O futuro e o papel da juventude
“A luta continua e às vezes parece ser mais difícil, porque quanto mais caminhamos, mais obstáculos, mais estereótipos e mais falsa aceitação aparecem, que só nos mostra que o racismo estrutural está lá e se camufla com aqueles que se sentem diferentes”, diz Sonia Viveros. “A luta das mulheres negras é pela igualdade de direitos, é pela cidadania, é para diminuir as brechas. Às jovens, digo ‘o tempo passa…’ como diz uma canção, para que elas não olhem as ‘ancestrais’, como nos chamam, como seus opostos, mas como suas aliadas”.
“Vencer o racismo não é uma ação individual, e sim uma ação coletiva. Porque os atos racistas são contra uma coletividade, contra uma forma de existir”, complementa Rosália Lemos. “A gente precisa ter um processo de educação permanente — de consciência negra, de consciência de gênero, de consciência de identidade de gênero, de orientação sexual.

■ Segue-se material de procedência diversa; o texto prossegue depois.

Lemma room_intg : Z.max (ROUND_UP (d_intg from1)) (ROUND_UP (d_intg from2)) <= d_len to.
Proof.
  pose proof (wf_intg from1 H1). pose proof (wf_intg from2 H2). etransitivity; [|exact Hl].
  rewrite <- ROUND_UP_max, !ROUND_UP_nonneg by lia. Z.to_euclidean_division_equations. lia.
Qed.

Lemma do_add_short : d_sign from1 = d_sign from2 ->
  exists to' e, do_add from1 from2 to = Some (to', e) /\ short_result to' e.
Proof.
  intros S. destruct (do_add_spec from1 from2 to H1 H2 HR) as (x & to' & e & Ex & -> & W & L & R).
  pose proof (add_extra_room from1 from2 x H1 H2 Ex) as HX. exists to', e. split; [done|].
  unfold add_result in R. fold F in R. rewrite (proj2 (Z.leb_le (_ + add_extra x) _)) in R by lia.
  set (intg0 := _ + add_extra x) in *.
  assert (exists k, 0 <= k <= F /\ ROUND_UP (d_frac to') = k /\ d_sign to' = d_sign from1 /\
    dec_val to' = dec_cut k from1 + dec_cut k from2 /\ (e = E_DEC_OK \/ e = E_DEC_TRUNCATED))
    as (k & Hk & EK & ES & EV & He).
  { pose proof (wf_frac_words from1 H1). pose proof (wf_frac_words from2 H2).
    destruct (Z.leb_spec (intg0 + F) (d_len to)).
    - destruct R as (-> & ES & EF & EV). exists F. split_and!; try done; [lia| |by left].
      rewrite EF. apply ROUND_UP_max; by apply wf_frac.
    - destruct R as (-> & ES & EF & EV). exists (d_len to - intg0). split_and!; try done; [lia..| |by right].
      rewrite EF. apply ROUND_UP_mul9. lia. }
  unfold short_result. rewrite EK. split_and!; [done|lia| |done].
  rewrite dec_cut_extend, EK, EV by (try done; lia). unfold v1, v2, sgn. rewrite ES, <- S.
  pose proof (dec_cut_error k F from1 H1 Hk ltac:(lia)). pose proof (dec_cut_error k F from2 H2 Hk ltac:(lia)).
  destruct (d_sign from1); lia.
Qed.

Enquanto houver racismo e sexismo na sociedade, não haverá democracia”.
“As jovens estão fazendo um bom trabalho, estão marcando a história”, elogia Cecilia Ramirez. “Não permitam que nada nem ninguém as detenha. Vocês não são o futuro, são o presente. Continuem fortalecendo sua liderança, seu ativismo, seus processos organizacionais, suas alianças e lembre-se de que a educação é muito, muito importante”.

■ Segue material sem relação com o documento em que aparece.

(* ===== verification/DecimalDigits.v ===== *)
(** * Fixed-point decimals: digits

    What [remove_leading_zeroes] of [strings/decimal.c] finds, and lists of decimal
    digits of a given length. *)

From Stdlib Require Import ZArith Lia.
From stdpp Require Import base numbers option tactics list.
From S2P Require Import Prelude NumText Decimal.

#[local] Open Scope Z_scope.

Lemma count_leading_zeroes_from_spec (i : nat) val : (i <= 8)%nat -> 0 < val < 10 ^ (Z.of_nat i + 1) ->
  let c := count_leading_zeroes_from i val in
  0 <= c <= Z.of_nat i /\ 10 ^ (Z.of_nat i - c) <= val < 10 ^ (Z.of_nat i + 1 - c).
Proof.
  induction i as [|i IH]; intros Hi Hv; cbn [count_leading_zeroes_from]; cbv zeta;
    rewrite powers10_pow by lia.
  - change (10 ^ Z.of_nat 0) with 1. rewrite (proj2 (Z.leb_le 1 val)) by lia. split; [lia|]. simpl in *. lia.
  - destruct (Z.leb_spec (10 ^ Z.of_nat (S i)) val) as [Hle|Hgt].
    + rewrite !Z.sub_0_r. split; [lia|split; [done|apply Hv]].
    + destruct IH as [Hc Hb]; [lia|replace (Z.of_nat i + 1) with (Z.of_nat (S i)) by lia; lia|].
      set (c := count_leading_zeroes_from i val) in *.
      replace (Z.of_nat (S i) - (1 + c)) with (Z.of_nat i - c) by lia.
      replace (Z.of_nat (S i) + 1 - (1 + c)) with (Z.of_nat i + 1 - c) by lia.
      split; [lia|done].
Qed.

(** The number of words and digits left by the loop over leading zero words,
    when the first word has [i] digits. *)
Lemma leading_zero_words_spec ws m i : 1 <= i <= 9 -> 0 <= m <= Z.of_nat (length ws) ->
  let intg := if m =? 0 then 0 else 9 * (m - 1) + i in
  exists n t, ws = replicate (Z.to_nat n) 0 ++ t /\ 0 <= n <= m /\
    leading_zero_words ws intg i = Some (if n =? 0 then intg else 9 * (m - n), n) /\
    (n < m -> exists w t', t = w :: t' /\ w <> 0).
Proof.
  revert m i. induction ws as [|w ws IH]; intros m i Hi Hm intg; cbn [leading_zero_words]; simpl length in Hm.
  - assert (m = 0) as -> by lia. exists 0, []. split_and!; [done|lia..|done|lia].
  - destruct (Z.eqb_spec m 0) as [->|Hm0]; [exists 0, (w :: ws); split_and!; [done|lia..|done|lia]|].
    subst intg. rewrite (proj2 (Z.ltb_lt _ _)) by lia. destruct (Z.eqb_spec w 0) as [->|Hw].
    + destruct (IH (m - 1) 9) as (n & t & -> & Hn & E & Ht); [lia..|].
      exists (n + 1), t. replace (Z.to_nat (n + 1)) with (S (Z.to_nat n)) by lia.
      split_and!; [done|lia..| |intros; apply Ht; lia].
      replace (9 * (m - 1) + i - i) with (if m - 1 =? 0 then 0 else 9 * (m - 1 - 1) + 9)
        by (destruct (Z.eqb_spec (m - 1) 0); lia).
      unfold DIG_PER_DEC1. rewrite E. simpl. rewrite (proj2 (Z.eqb_neq (n + 1) 0)) by lia.
      do 2 f_equal. destruct (Z.eqb_spec n 0), (Z.eqb_spec (m - 1) 0); lia.
    + exists 0, (w :: ws). split_and!; [done|lia..|done|]. intros _. by exists w, ws.
Qed.

(** How the code sees the words of a decimal after [remove_leading_zeroes]: [z] zero words, the integer
    words [t] with exactly [intg] digits, the fraction words [f]. *)
Record digits_view (d : decimal_t) (z intg : Z) (t f : list Z) : Prop := {
  dv_buf : exists rest, d_buf d = replicate (Z.to_nat z) 0 ++ t ++ f ++ rest;
  dv_z : 0 <= z;
  dv_intg : 0 <= intg;
  dv_t : Z.of_nat (length t) = ROUND_UP intg;
  dv_f : Z.of_nat (length f) = ROUND_UP (d_frac d);
  dv_ok : Forall word_ok (t ++ f);
  dv_val : dval (t ++ f) = dec_val d;
  dv_top : dval t < 10 ^ intg;
  dv_least : 0 < intg -> 10 ^ (intg - 1) <= dval t
}.

(** The first word and its digits. *)
Lemma first_digits w t D c : Forall word_ok (w :: t) -> 0 <= c < D -> D <= 9 ->
  10 ^ (D - 1 - c) <= w < 10 ^ (D - c) ->
  let intg := 9 * Z.of_nat (length t) + D - c in
  ROUND_UP intg = Z.of_nat (length t) + 1 /\ 10 ^ (intg - 1) <= dval (w :: t) < 10 ^ intg.
Proof.
  intros F Hc HD Hw intg. inversion_clear F as [|?? Hwok Ft]. pose proof (dval_bounds t Ft) as B.
  split.
  { rewrite ROUND_UP_nonneg by (unfold intg; lia). unfold intg. Z.to_euclidean_division_equations. lia. }
  rewrite dval_cons, DIG_BASE_pow in * by lia. unfold intg.
  replace (9 * Z.of_nat (length t) + D - c - 1) with (D - 1 - c + 9 * Z.of_nat (length t)) by lia.
  replace (9 * Z.of_nat (length t) + D - c) with (D - c + 9 * Z.of_nat (length t)) by lia.
  rewrite !Z.pow_add_r by lia. set (P := 10 ^ (9 * Z.of_nat (length t))) in *.
  set (X := 10 ^ (D - 1 - c)) in *. set (Y := 10 ^ (D - c)) in *. clearbody P X Y. nia.
Qed.

Lemma remove_leading_zeroes_zero d f : d_intg d = 0 -> dec_wf d -> dec_words d = f ->
  remove_leading_zeroes d = Some (0, 0) /\ digits_view d 0 0 [] f.
Proof.
  intros E0 Hd Ef. unfold remove_leading_zeroes. rewrite E0. split.
  - destruct (d_buf d); done.
  - pose proof (dec_words_length d Hd) as L. rewrite E0, Ef in L. change (ROUND_UP 0) with 0 in L.
    split; try done; [|simpl; rewrite <- Ef; apply Hd|unfold dec_val; by rewrite Ef].
    eexists. rewrite (dec_buf_words d) at 1. by rewrite Ef.
Qed.

(** The integer words without the zero words at their start. *)
Lemma integer_words d m : dec_wf d -> m = ROUND_UP (d_intg d) -> 0 < d_intg d ->
  let i := Z.rem (d_intg d - 1) DIG_PER_DEC1 + 1 in
  exists n t f rest, 1 <= i <= 9 /\ d_intg d = 9 * (m - 1) + i /\ 0 <= n <= m /\
    dec_words d = (replicate (Z.to_nat n) 0 ++ t) ++ f /\ d_buf d = dec_words d ++ rest /\
    n + Z.of_nat (length t) = m /\
    leading_zero_words (d_buf d) (d_intg d) i = Some (if n =? 0 then d_intg d else 9 * (m - n), n) /\
    (n < m -> exists w t', t = w :: t' /\ w <> 0).
Proof.
  intros Hd Em Hi i. pose proof (dec_words_length d Hd) as L. pose proof (wf_frac_words d Hd).
  pose proof (ROUND_UP_bounds (d_intg d) (wf_intg d Hd)) as Hru. rewrite <- Em in *.
  assert (1 <= i <= 9 /\ d_intg d = 9 * (m - 1) + i) as [Hir Ei].
  { unfold i, DIG_PER_DEC1. rewrite Z.rem_mod_nonneg by lia. Z.to_euclidean_division_equations. lia. }
  destruct (split_words (dec_words d) 0 m) as (h & iw & f & E & Lh & Liw); [lia..|].
  assert (h = []) as -> by (destruct h; [done|simpl in *; lia]). simpl in E.
  pose proof (dec_buf_words d) as EB. set (rest := drop _ _) in EB. clearbody rest.
  destruct (leading_zero_words_spec (d_buf d) m i Hir) as (n & T & ET & Hn & EL & HT).
  { rewrite EB, E, !length_app. lia. }
  rewrite (proj2 (Z.eqb_neq m 0)), <- Ei in EL by lia.
  assert (iw = replicate (Z.to_nat n) 0 ++ drop (Z.to_nat n) iw /\ T = drop (Z.to_nat n) iw ++ f ++ rest) as [E1 E2].
  { rewrite EB, E, <- app_assoc in ET.
    assert (take (Z.to_nat n) (iw ++ f ++ rest) = replicate (Z.to_nat n) 0) as E1.
    { rewrite ET. apply take_app_length'. by rewrite length_replicate. }
    rewrite take_app_le in E1 by lia. split; [by rewrite <- E1, take_drop|].
    rewrite <- drop_app_le by lia. rewrite ET. symmetry. apply drop_app_length'. by rewrite length_replicate. }
  exists n, (drop (Z.to_nat n) iw), f, rest. rewrite <- E1. split_and!; try done; try lia.
  - rewrite length_drop. lia.
  - intros Hlt. destruct (HT Hlt) as (w & t' & -> & Hw). destruct (drop (Z.to_nat n) iw) as [|w' t] eqn:Ed.
    + apply (f_equal length) in Ed. rewrite length_drop in Ed. simpl in Ed. lia.
    + injection E2 as -> _. by eexists _, _.
Qed.

Lemma remove_leading_zeroes_spec d : dec_wf d ->
  exists z intg t f, remove_leading_zeroes d = Some (z, intg) /\ digits_view d z intg t f.
Proof.
  intros Hd. pose proof (wf_intg d Hd) as Hi. pose proof (dec_words_length d Hd) as L.
  destruct (Z.eq_dec (d_intg d) 0) as [E0|Hne].
  { exists 0, 0, [], (dec_words d). by apply remove_leading_zeroes_zero. }
  destruct (integer_words d _ Hd eq_refl ltac:(lia)) as (n & t & f & rest & Hir & Ei & Hn & E & EB & Lt & EL & HT).
  set (m := ROUND_UP (d_intg d)) in *. set (i := Z.rem (d_intg d - 1) DIG_PER_DEC1 + 1) in *.
  pose proof (wf_frac_words d Hd) as Hfr. rewrite E, !length_app, length_replicate in L.
  assert (Forall word_ok (t ++ f)) as Ftf.
  { pose proof (wf_words d Hd) as F. rewrite E, <- app_assoc in F. by apply Forall_app in F as [_ F]. }
  assert (dval (t ++ f) = dec_val d) as Etf.
  { unfold dec_val. by rewrite E, <- app_assoc, (dval_app (replicate _ _)), dval_zeroes. }
  assert (exists rest, d_buf d = replicate (Z.to_nat n) 0 ++ t ++ f ++ rest) as Hb.
  { exists rest. by rewrite EB, E, <- !app_assoc. }
  unfold remove_leading_zeroes. fold i. rewrite EL. simpl.
  destruct (Z.eq_dec n m) as [->|Hlt].
  - assert (t = []) as -> by (destruct t; [done|simpl in *; lia]). exists m, 0, [], f.
    rewrite (proj2 (Z.eqb_neq m 0)), Z.sub_diag by lia. simpl. split; [done|]. split; try done; lia.
  - destruct HT as (w & t' & -> & Hw); [lia|]. simpl length in *.
    set (D := if n =? 0 then i else 9).
    assert ((if n =? 0 then d_intg d else 9 * (m - n)) = 9 * Z.of_nat (length t') + D) as ->.
    { unfold D. destruct (Z.eqb_spec n 0); lia. }
    assert (1 <= D <= 9) as HD by (unfold D; destruct (n =? 0); lia).
    assert (0 < w < 10 ^ D) as Hwd.
    { apply Forall_app in Ftf as [[Hok _]%Forall_cons _]. split; [unfold word_ok in Hok; lia|].
      unfold D. destruct (Z.eqb_spec n 0) as [->|]; [|apply Hok].
      eapply Z.lt_le_trans; [eapply first_word_digits; [done|rewrite E; done|lia]|].
      fold m. rewrite Ei. apply Z.eq_le_incl. f_equal. lia. }
    rewrite (proj2 (Z.ltb_lt _ _)) by lia.
    assert (rd (d_buf d) n = Some w) as ->.
    { destruct Hb as [rest' ->]. apply rd_middle. rewrite length_replicate. lia. }
    simpl. unfold DIG_PER_DEC1 at 1. rewrite Z.rem_mod_nonneg by lia.
    replace ((9 * Z.of_nat (length t') + D - 1) mod 9) with (D - 1)
      by (Z.to_euclidean_division_equations; lia).
    pose proof (count_leading_zeroes_from_spec (Z.to_nat (D - 1)) w ltac:(lia)) as C.
    rewrite Z2Nat.id in C by lia. replace (D - 1 + 1) with D in C by lia. destruct (C Hwd) as [Hc Hbd].
    unfold count_leading_zeroes. set (c := count_leading_zeroes_from _ w) in *. clearbody c.
    destruct (first_digits w t' D c) as (R1 & R2 & R3); [by apply Forall_app in Ftf as [? _]|lia|lia|done|].
    exists n, (9 * Z.of_nat (length t') + D - c), (w :: t'), f. split; [done|].
    split; try done; simpl length; lia.
Qed.

(** ** Digit lists *)

(** The last [n] decimal digits of a number. *)
Fixpoint fixed_digits (n : nat) (x : Z) : list Z :=
  match n with
  | O => []
  | S n => fixed_digits n (x / 10) ++ [x mod 10]
  end.

Lemma fixed_digits_length n x : length (fixed_digits n x) = n.
Proof. revert x. induction n as [|n IH]; intros x; simpl; [done|]. rewrite length_app, IH. simpl. lia. Qed.

Lemma fixed_digits_ok n x : Forall (fun d => 0 <= d < 10) (fixed_digits n x).
Proof.
  revert x. induction n as [|n IH]; intros x; simpl; [constructor|].
  apply Forall_app. split; [apply IH|]. constructor; [|constructor]. by apply Z.mod_pos_bound.
Qed.

Lemma fixed_digits_app a b x : 0 <= x ->
  fixed_digits (a + b) x = fixed_digits a (x / 10 ^ Z.of_nat b) ++ fixed_digits b x.
Proof.
  intros Hx. revert x Hx. induction b as [|b IH]; intros x Hx.
  - simpl. by rewrite Nat.add_0_r, app_nil_r, Z.div_1_r.
  - rewrite Nat.add_succ_r. simpl. rewrite IH by (apply Z.div_pos; lia). rewrite app_assoc. do 2 f_equal.
    f_equal. rewrite Z.div_div by (try lia; apply Z.pow_pos_nonneg; lia). f_equal.
    by rewrite Z.pow_succ_r || (rewrite <- Z.pow_succ_r by lia; f_equal; lia).
Qed.

(** Digits further up do not matter. *)
Lemma fixed_digits_mod n x k : fixed_digits n (x + k * 10 ^ Z.of_nat n) = fixed_digits n x.
Proof.
  revert x. induction n as [|n IH]; intros x; [done|]. cbn [fixed_digits].
  rewrite Nat2Z.inj_succ, Z.pow_succ_r by lia.
  replace (x + k * (10 * 10 ^ Z.of_nat n)) with (x + k * 10 ^ Z.of_nat n * 10) by ring.
  rewrite Z.div_add, Z_mod_plus_full, IH by lia. done.
Qed.

Lemma fixed_digits_value n x : 0 <= x -> of_digits 10 (fixed_digits n x) = x mod 10 ^ Z.of_nat n.
Proof.
  revert x. induction n as [|n IH]; intros x Hx; cbn [fixed_digits].
  - by rewrite Z.mod_1_r.
  - rewrite of_digits_app, IH by (apply Z.div_pos; lia). rewrite Nat2Z.inj_succ, Z.pow_succ_r by lia.
    assert (0 < 10 ^ Z.of_nat n) by (apply Z.pow_pos_nonneg; lia).
    rewrite Z.rem_mul_r by lia. unfold of_digits. simpl. lia.
Qed.

Lemma digits_acc_fixed n : forall fuel x p, (n <= fuel)%nat -> 0 <= x < 10 ^ Z.of_nat n ->
  ((0 < n)%nat -> 10 ^ (Z.of_nat n - 1) <= x) -> digits_acc fuel 10 x p = fixed_digits n x ++ p.
Proof.
  induction n as [|n IH]; intros fuel x p Hf Hx Hl.
  - assert (x = 0) as -> by (simpl in Hx; lia). by destruct fuel.
  - destruct fuel as [|fuel]; [lia|]. rewrite digits_acc_S. specialize (Hl ltac:(lia)).
    replace (Z.of_nat (S n) - 1) with (Z.of_nat n) in Hl by lia.
    assert (0 < 10 ^ Z.of_nat n) by (apply Z.pow_pos_nonneg; lia).
    rewrite (proj2 (Z.eqb_neq x 0)) by lia. rewrite Nat2Z.inj_succ, Z.pow_succ_r in Hx by lia.
    rewrite IH; [cbn [fixed_digits]; by rewrite <- app_assoc|lia| |].
    + split; [apply Z.div_pos; lia|apply Z.div_lt_upper_bound; lia].
    + intros Hn. apply Z.div_le_lower_bound; [lia|]. rewrite <- Z.pow_succ_r by lia.
      by replace (Z.succ (Z.of_nat n - 1)) with (Z.of_nat n) by lia.
Qed.

(** The digits of a number, when it has [n] of them. *)
Lemma digits_fixed n x : (0 < n)%nat -> 10 ^ (Z.of_nat n - 1) <= x < 10 ^ Z.of_nat n ->
  digits 10 x = fixed_digits n x.
Proof.
  intros Hn [Hl Hu]. assert (0 < 10 ^ (Z.of_nat n - 1)) by (apply Z.pow_pos_nonneg; lia).
  rewrite (digits_fuel (4 * n)%nat).
  - rewrite (digits_acc_fixed n) by (lia || done). apply app_nil_r.
  - lia.
  - split; [lia|]. eapply Z.lt_le_trans; [exact Hu|]. rewrite Nat2Z.inj_mul, Z.pow_mul_r by lia.
    apply Z.pow_le_mono_l. simpl. lia.
Qed.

Miriam Gomes finaliza: “Eu as encorajo a persistir no compromisso que já estou observando nelas, algo que me enche de esperança, já que elas vieram para revitalizar o panorama do feminismo afro. E com elas eu grito: o feminismo será antirracista, ou não será nada!”
Os direitos das mulheres afrodescendentes são direitos humanos
Os direitos humanos de mulheres afrodescendentes são um tema prioritário para o Escritório Regional da ONU Direitos Humanos na América do Sul. Nos últimos meses, diversas consultas têm sido realizadas com representantes de organizações da sociedade civil nesse sentido, sobretudo sobre em ações de prevenção e combate ao perfilamento racial e de apoio às mães e familiares de vítimas da violência do Estado, em sua grande maioria composta por mulheres negras. Essas escutas produzem insumos importantes para que o escritório articule com os diversos atores — do governo e da sociedade civil — a fim de contribuir com medidas de enfrentamento desses desafios. Além disso, campanhas de comunicação têm tomado curso periodicamente com foco no combate ao racismo sistêmico.